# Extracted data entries

(* ===== verification/Words.v ===== *)
(** * Machine words and byte buffers

    What the two hash functions share.  [Word] is arithmetic on 32-bit words as
    the standards state it, on integers in [0, 2^32).  The JavaScript operators
    of [JsInt] leave their results signed; the [u32_*] lemmas say that each of
    them, brought back to unsigned, is the operation on words, and the [u32]
    rewrite database pushes [u32] through an expression.  [set_at] is the write
    of an array into a larger one. *)

From stdpp Require Import base tactics option list numbers.
From Stdlib Require Import ZArith Lia.
From S2P Require Import Prelude JsInt.

Module Word.
Definition add (x y : Z) : Z := (x + y) mod 2 ^ 32.
Definition compl (x : Z) : Z := 2 ^ 32 - 1 - x.
Definition rotr (n x : Z) : Z := Z.lor (Z.shiftr x n) (Z.shiftl x (32 - n) mod 2 ^ 32).
Definition rotl (n x : Z) : Z := Z.lor (Z.shiftl x n mod 2 ^ 32) (Z.shiftr x (32 - n)).
End Word.

(** [out.set(a, offset)] on a [Uint8Array] that has room for it. *)
Definition set_at (out : bytes) (offset : nat) (a : bytes) : bytes :=
  take offset out ++ a ++ drop (offset + length a) out.

(** ** Buffers *)

Lemma length_set_at out i a :
  (i + length a ≤ length out)%nat → length (set_at out i a) = length out.
Proof. intros. unfold set_at. rewrite !length_app, length_take, length_drop. lia. Qed.

Lemma set_at_app pre old post new :
  length old = length new → set_at (pre ++ old ++ post) (length pre) new = pre ++ new ++ post.
Proof.
  intros Hl. unfold set_at. rewrite take_app_length. f_equal. f_equal.
  rewrite <-Hl. rewrite app_assoc, <-length_app. by rewrite drop_app_length.
Qed.

Lemma set_at_0 old post new :
  length old = length new → set_at (old ++ post) 0 new = new ++ post.
Proof. apply (set_at_app []). Qed.

Lemma set_at_bytes out i a : is_bytes out → is_bytes a → is_bytes (set_at out i a).
Proof. intros. unfold set_at. auto 10 with bytes. Qed.
#[export] Hint Resolve set_at_bytes : bytes.

(** ** Operators modulo 2^32 *)

Abbreviation u32 := to_uint32.

Lemma u32_small x : 0 ≤ x < 2 ^ 32 → u32 x = x.
Proof. apply Z.mod_small. Qed.

Lemma u32_congr x y : x mod 2 ^ 32 = y mod 2 ^ 32 → u32 x = u32 y.
Proof. done. Qed.

Lemma u32_add a b : u32 (a + b) = Word.add (u32 a) (u32 b).
Proof. unfold to_uint32, Word.add. by rewrite <-Zplus_mod. Qed.

Lemma u32_int32 a : u32 (to_int32 a) = u32 a.
Proof. apply to_int32_mod. Qed.

Lemma js_or_0 a : js_or a 0 = to_int32 a.
Proof. unfold js_or. change (to_int32 0) with 0. apply Z.lor_0_r. Qed.

Lemma u32_or0 a : u32 (js_or a 0) = u32 a.
Proof. by rewrite js_or_0, u32_int32. Qed.

(** Two words are equal when their 32 low bits are. *)
Lemma u32_bits x y :
  (∀ i, 0 ≤ i < 32 → Z.testbit x i = Z.testbit y i) → u32 x = u32 y.
Proof.
  intros H. apply Z.bits_inj'; intros i Hi. rewrite !testbit_to_uint32 by lia.
  destruct (Z.ltb_spec i 32); [|done]. by rewrite H by lia.
Qed.

Lemma u32_idem x : u32 (u32 x) = u32 x.
Proof. apply Z.mod_mod. lia. Qed.

Lemma u32_id x y : 0 ≤ y < 2 ^ 32 → u32 x = u32 y → u32 x = y.
Proof. intros Hy ->. by apply u32_small. Qed.

Lemma land_range a b : 0 ≤ a < 2 ^ 32 → 0 ≤ Z.land a b < 2 ^ 32.
Proof.
  intros Ha. rewrite <-(Z.mod_small a (2 ^ 32)), <-Z.land_ones by lia.
  rewrite (Z.land_comm a), <-Z.land_assoc, Z.land_comm, Z.land_ones by lia.
  apply Z.mod_pos_bound. lia.
Qed.

Lemma lor_range a b k : 0 ≤ k → 0 ≤ a < 2 ^ k → 0 ≤ b < 2 ^ k → 0 ≤ Z.lor a b < 2 ^ k.
Proof.
  intros Hk Ha Hb. rewrite <-(Z.mod_small a (2 ^ k)), <-(Z.mod_small b (2 ^ k)) by lia.
  rewrite <-lor_mod by lia. apply Z.mod_pos_bound. lia.
Qed.

Lemma lxor_range a b k : 0 ≤ k → 0 ≤ a < 2 ^ k → 0 ≤ b < 2 ^ k → 0 ≤ Z.lxor a b < 2 ^ k.
Proof.
  intros Hk Ha Hb.
  assert (Z.lxor a b = Z.lxor a b mod 2 ^ k) as ->; [|apply Z.mod_pos_bound; lia].
  rewrite <-(Z.mod_small a (2 ^ k)), <-(Z.mod_small b (2 ^ k)) at 1 by lia.
  apply Z.bits_inj'; intros i Hi. rewrite Z.lxor_spec.
  destruct (Z.ltb_spec i k).
  - rewrite !Z.mod_pow2_bits_low by lia. by rewrite Z.lxor_spec.
  - by rewrite !Z.mod_pow2_bits_high by lia.
Qed.

Lemma u32_and a b : u32 (js_and a b) = Z.land (u32 a) (u32 b).
Proof.
  pose proof (to_uint32_range a). pose proof (to_uint32_range b).
  apply u32_id; [apply land_range; lia|]. apply u32_bits; intros i Hi.
  unfold js_and. rewrite !Z.land_spec, !testbit_to_int32, !testbit_to_uint32 by lia.
  by rewrite (proj2 (Z.ltb_lt i 32)) by lia.
Qed.

Lemma u32_or a b : u32 (js_or a b) = Z.lor (u32 a) (u32 b).
Proof.
  pose proof (to_uint32_range a). pose proof (to_uint32_range b).
  apply u32_id; [apply lor_range; lia|]. apply u32_bits; intros i Hi.
  unfold js_or. rewrite !Z.lor_spec, !testbit_to_int32, !testbit_to_uint32 by lia.
  by rewrite (proj2 (Z.ltb_lt i 32)) by lia.
Qed.

Lemma u32_xor a b : u32 (js_xor a b) = Z.lxor (u32 a) (u32 b).
Proof.
  pose proof (to_uint32_range a). pose proof (to_uint32_range b).
  apply u32_id; [apply lxor_range; lia|]. apply u32_bits; intros i Hi.
  unfold js_xor. rewrite !Z.lxor_spec, !testbit_to_int32, !testbit_to_uint32 by lia.
  by rewrite (proj2 (Z.ltb_lt i 32)) by lia.
Qed.

Lemma u32_not a : u32 (js_not a) = Word.compl (u32 a).
Proof.
  pose proof (to_uint32_range a). unfold js_not, Word.compl.
  pose proof (Z.add_lnot_diag (to_int32 a)).
  assert (∃ k, Z.lnot (to_int32 a) = 2 ^ 32 - 1 - u32 a + k * 2 ^ 32) as [k ->].
  { unfold to_int32 in *. fold (u32 a) in *.
    case_match; [exists (-1)|exists 0]; lia. }
  unfold to_uint32 at 1. rewrite Z_mod_plus_full. apply Z.mod_small. lia.
Qed.

Lemma u32_ushr a n : 0 ≤ n < 32 → u32 (js_ushr a n) = Z.shiftr (u32 a) n.
Proof.
  intros. unfold js_ushr. rewrite (Z.mod_small n) by lia. apply u32_small.
  pose proof (to_uint32_range a). rewrite Z.shiftr_div_pow2 by lia.
  assert (0 < 2 ^ n) by (apply Z.pow_pos_nonneg; lia).
  split; [apply Z.div_pos; lia|]. apply Z.div_lt_upper_bound; nia.
Qed.

Lemma u32_shl a n : 0 ≤ n < 32 → u32 (js_shl a n) = Z.shiftl (u32 a) n mod 2 ^ 32.
Proof.
  intros. unfold js_shl. rewrite (Z.mod_small n), u32_int32 by lia.
  apply u32_bits; intros i Hi. rewrite !Z.shiftl_spec by lia.
  destruct (Z.ltb_spec i n); [by rewrite !Z.testbit_neg_r by lia|].
  rewrite testbit_to_int32, testbit_to_uint32 by lia.
  by rewrite (proj2 (Z.ltb_lt (i - n) 32)) by lia.
Qed.

Create Rewrite HintDb u32.
#[export] Hint Rewrite u32_add u32_or0 u32_and u32_xor u32_not u32_idem : u32.
#[export] Hint Rewrite u32_ushr using lia : u32.

Definition is_word (x : Z) : Prop := 0 ≤ x < 2 ^ 32.

Lemma nth_word i w : Forall is_word w → is_word (nth i w 0).
Proof.
  intros Hw. revert i. induction Hw; intros [|i]; simpl; auto; by split.
Qed.

Lemma u32_word x : is_word x → u32 x = x.
Proof. apply u32_small. Qed.

Lemma u32_nth i w : Forall is_word w → u32 (nth i w 0) = nth i w 0.
Proof. intros. by apply u32_word, nth_word. Qed.
#[export] Hint Rewrite u32_nth using done : u32.

Lemma to_uint32_word x : is_word (u32 x).
Proof. apply to_uint32_range. Qed.
#[export] Hint Resolve to_uint32_word : bytes.

Lemma add_rev a b c d :
  Word.add (Word.add (Word.add a b) c) d = Word.add (Word.add (Word.add d c) b) a.
Proof.
  unfold Word.add. rewrite !(Zplus_mod_idemp_l (_ + _)), <-!(Z.add_assoc (_ mod _)).
  rewrite !(Zplus_mod_idemp_l (_ + _)). apply (f_equal (λ x, x mod 2 ^ 32)). lia.
Qed.


(** ** Merkle-Damgard padding

    Both hash functions fill a zeroed buffer of [((n + 8) >> 6) * 64 + 64]
    bytes in place: the message, 0x80 behind it, the bit length in the last
    eight bytes. *)

Lemma pad_length n :
  0 ≤ n → n + 8 < 2 ^ 31 →
  Z.to_nat (js_shr (n + 8) 6 * 64 + 64) = (Z.to_nat n + 1 + Z.to_nat ((55 - n) mod 64) + 8)%nat.
Proof.
  intros. unfold js_shr. rewrite to_int32_small by lia.
  change (6 mod 32) with 6. rewrite Z.shiftr_div_pow2 by lia. change (2 ^ 6) with 64.
  pose proof (Z.div_mod (n + 8) 64 ltac:(lia)).
  pose proof (Z.mod_pos_bound (n + 8) 64 ltac:(lia)).
  rewrite <-(Z.mod_unique_pos (55 - n) 64 (- ((n + 8) / 64))
    (63 - (n + 8) mod 64)) by lia. lia.
Qed.

Lemma pad_buffer m len :
  zlen m + 8 < 2 ^ 31 → length len = 8%nat →
  let padLen := Z.to_nat (js_shr (zlen m + 8) 6 * 64 + 64) in
  set_at (set_at (set_at (u8zeros padLen) 0 m) (length m) [0x80]) (padLen - 8) len
  = m ++ [0x80] ++ replicate (Z.to_nat ((55 - zlen m) mod 64)) 0 ++ len.
Proof.
  intros Hm Hlen padLen. unfold padLen. rewrite pad_length, Nat2Z.id by lia.
  set (k := Z.to_nat ((55 - zlen m) mod 64)).
  unfold u8zeros. rewrite !replicate_add, <-!app_assoc.
  rewrite set_at_0 by apply length_replicate.
  rewrite (set_at_app m (replicate 1 0) _ [0x80]) by done.
  replace (length m + 1 + k + 8 - 8)%nat with (length (m ++ [128] ++ replicate k 0)).
  2:{ rewrite !length_app, length_replicate. simpl. lia. }
  replace (m ++ [128] ++ replicate k 0 ++ replicate 8 0)
    with ((m ++ [128] ++ replicate k 0) ++ replicate 8 0 ++ []).
  2:{ by rewrite app_nil_r, <-!app_assoc. }
  rewrite set_at_app by (by rewrite Hlen, length_replicate).
  by rewrite app_nil_r, <-!app_assoc.
Qed.

Lemma pad_buffer_bytes m len n :
  is_bytes m → is_bytes len →
  is_bytes (set_at (set_at (set_at (u8zeros n) 0 m) (length m) [0x80]) (n - 8) len).
Proof.
  intros. apply set_at_bytes; [|done].
  apply set_at_bytes; [auto with bytes|]. constructor; [by split|constructor].
Qed.
(** ** Properties *)

(** C11 Building and reading covenants are exact inverses: a script parses to
    given fields if and only if it is the script [buildMintScript] or
    [buildTransferScript] emits for them (with a 33- or 65-byte key).  Every
    position has one encoding, and whatever parses could have been built. *)
Theorem parseUapScript_iff_built s r :
  is_bytes s →
  parseUapScript s = Some r
  ↔ is_bytes (pubkey r) ∧ is_bytes (origin r)
    ∧ (zlen (pubkey r) = 33 ∨ zlen (pubkey r) = 65)
    ∧ if isMint r then origin r = [] ∧ buildMintScript (pubkey r) (multiplier r) = Ok s
      else buildTransferScript (pubkey r) (multiplier r) (Some (origin r)) = Ok s.
Proof.
  intros Hs. split.
  - intros (z & (Hpk & Hpl & Hm & Hz & Ho & Hol) & ->)%parse_sound; [|done].
    split_and!; [done..|]. destruct (isMint r).
    + assert (origin r = []) as Eo by (destruct (origin r); [done|simpl in Hol; lia]).
      split; [done|]. rewrite Eo. apply buildMintScript_spec; [done|]. split; [lia|]. by exists z.
    + apply buildTransferScript_spec; [done..|]. split_and!; [done|lia|]. by exists z.
  - intros (Hpk & Ho & Hpl & Hb). destruct (isMint r) eqn:Ei.
    + destruct Hb as [Eo (Hl & z & Hm & Hz & ->)%buildMintScript_spec]; [|done].
      rewrite <-Eo, <-Ei. apply parse_complete. split_and!; [done..|lia|lia|done|by rewrite Ei, Eo].
    + apply buildTransferScript_spec in Hb as (Hol & Hl & z & Hm & Hz & ->); [|done..].
      rewrite <-Ei. apply parse_complete. split_and!; [done..|lia|lia|done|by rewrite Ei].
Qed.

Lemma parseUapScript_iff_built_witness :
  let r := UapScript (2 :: replicate 32 1) (Int 1000) (replicate 32 7) false in
  parseUapScript (mjoin [33 :: 2 :: replicate 32 1; [2; 232; 3]; 32 :: replicate 32 7; [0xba]])
  = Some r.
Proof.
  intros r. apply parseUapScript_iff_built.
  - apply (bool_decide_unpack (is_bytes _)). by vm_compute.
  - split_and!; [apply (bool_decide_unpack (is_bytes _)); by vm_compute..|by left|by vm_compute].
Defined.

(** Spending a position keeps its lineage: the origin its successor must
    carry is the one inside the script when the position is a transfer, and is
    derived from the outpoint (SHA-256 of the txid in wire order and the index,
    little-endian) when it is a mint. *)
Theorem originForSpend_lineage s r txid vout :
  is_bytes s → parseUapScript s = Some r →
  originForSpend (Some s) txid vout
  = if isMint r then deriveOrigin txid vout else Ok (origin r).
Proof.
  intros Hs (z & (_ & _ & _ & _ & _ & Hol) & ->)%parse_sound; [|done].
  apply originForSpend_covenant. intros E. by rewrite E in Hol.
Qed.

Lemma originForSpend_lineage_witness :
  originForSpend
    (Some (mjoin [33 :: 2 :: replicate 32 1; [0x60]; 32 :: replicate 32 7; [0xba]])) "00" (Int 0)
  = Ok (replicate 32 7).
Proof.
  apply (originForSpend_lineage _
    (UapScript (2 :: replicate 32 1) (Int 16) (replicate 32 7) false) "00" (Int 0)).
  - apply (bool_decide_unpack (is_bytes _)). by vm_compute.
  - by vm_compute.
Defined.
Lemma serialize_vin_reads v :
  wf_vin v →
  ∃ ps, serialize_vin v = Ok ps ∧ is_bytes (mjoin ps) ∧ 41 ≤ zlen (mjoin ps)
    ∧ reads read_vin (mjoin ps) v.
Proof.
  intros [Hx Hxl Hi (ss & Ess & Hss & Hssl) Hsl (q & Eq & Hq)].
  destruct (txid_bytes _ Hxl) as (tb & Etb & Htb & Hlb).
  destruct (encodeVarInt (zlen ss)) as [L|] eqn:EL.
  2:{ rewrite (proj2 (encodeVarInt_spec (zlen ss) _ ltac:(lia)) (conj Hssl eq_refl)) in EL. done. }
  pose proof (encodeVarInt_bytes (zlen ss) _ ltac:(lia) EL) as [HLb HLl].
  pose proof (reads_varint (zlen ss) _ ltac:(lia) EL) as HL.
  exists [reverse tb; le_bytes 4 (in_vout v); L; ss; le_bytes 4 q].
  unfold serialize_vin. rewrite Etb, Ess, Hsl, Eq. cbn [mbind res_bind default id].
  rewrite Hlb, EL, !encodeUint32LE_spec, reverseBytes_eq by done.
  cbn [mjoin list_join]. rewrite app_nil_r.
  split_and!; [done|auto 10 with bytes|solve_cut|].
  intros pre rest Hs. set (s := pre ++ _ ++ rest) in *.
  assert (s = pre ++ reverse tb ++ le_bytes 4 (in_vout v) ++ L ++ ss ++ le_bytes 4 q ++ rest) as E.
  { unfold s. by rewrite <-!app_assoc. }
  assert (zlen s = zlen pre + 40 + zlen L + zlen ss + zlen rest) as Hlen by (rewrite E; solve_cut).
  unfold read_vin. assert ((zlen pre + 32 >? zlen s) = false) as -> by lia.
  cbn [throw_if mbind res_bind].
  rewrite (slice_at s _ _ pre (reverse tb) _ E) by (rewrite ?length_reverse; lia).
  rewrite (u32_at s (zlen pre + 32) (pre ++ reverse tb) (in_vout v)
    (L ++ ss ++ le_bytes 4 q ++ rest)) by (done || solve_cut).
  cbn [mbind res_bind].
  rewrite (reads_at readVarInt s (zlen pre + 32 + 4) (pre ++ reverse tb ++ le_bytes 4 (in_vout v))
    L (zlen ss) (ss ++ le_bytes 4 q ++ rest)) by (done || solve_cut).
  cbn [mbind res_bind].
  assert ((zlen pre + 32 + 4 + zlen L + zlen ss >? zlen s) = false) as -> by lia.
  cbn [throw_if mbind res_bind].
  rewrite (slice_at s _ _ (pre ++ reverse tb ++ le_bytes 4 (in_vout v) ++ L) ss (le_bytes 4 q ++ rest))
    by (done || solve_cut).
  rewrite (u32_at s _ (pre ++ reverse tb ++ le_bytes 4 (in_vout v) ++ L ++ ss) q rest)
    by (done || solve_cut).
  cbn [mbind res_bind]. rewrite reverseBytes_eq, reverse_involutive by auto with bytes.
  rewrite (bytesToHex_hexToBytes _ _ Hx Etb). apply (f_equal2 (λ a b, Ok (a, b))).
  - clear -Ess Hsl Eq. destruct v; cbn [in_scriptSig in_scriptSigLength in_sequence] in *. by subst.
  - clear -Hlb. solve_cut.
Qed.

Lemma encodeVarInt_ok n : 0 ≤ n ≤ 0xffffffff → ∃ e, encodeVarInt n = Ok e.
Proof.
  intros Hn. eexists. apply encodeVarInt_spec; [lia|]. split; [lia|done].
Qed.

# Description of the task
Please restate the records word for word. Go from the first line to the line with "Definition rotr (n" and include both.

# Answer section
(* ===== verification/Words.v ===== *)
(** * Machine words and byte buffers

    What the two hash functions share.  [Word] is arithmetic on 32-bit words as
    the standards state it, on integers in [0, 2^32).  The JavaScript operators
    of [JsInt] leave their results signed; the [u32_*] lemmas say that each of
    them, brought back to unsigned, is the operation on words, and the [u32]
    rewrite database pushes [u32] through an expression.  [set_at] is the write
    of an array into a larger one. *)

From stdpp Require Import base tactics option list numbers.
From Stdlib Require Import ZArith Lia.
From S2P Require Import Prelude JsInt.

Module Word.
Definition add (x y : Z) : Z := (x + y) mod 2 ^ 32.
Definition compl (x : Z) : Z := 2 ^ 32 - 1 - x.
Definition rotr (n x : Z) : Z := Z.lor (Z.shiftr x n) (Z.shiftl x (32 - n) mod 2 ^ 32).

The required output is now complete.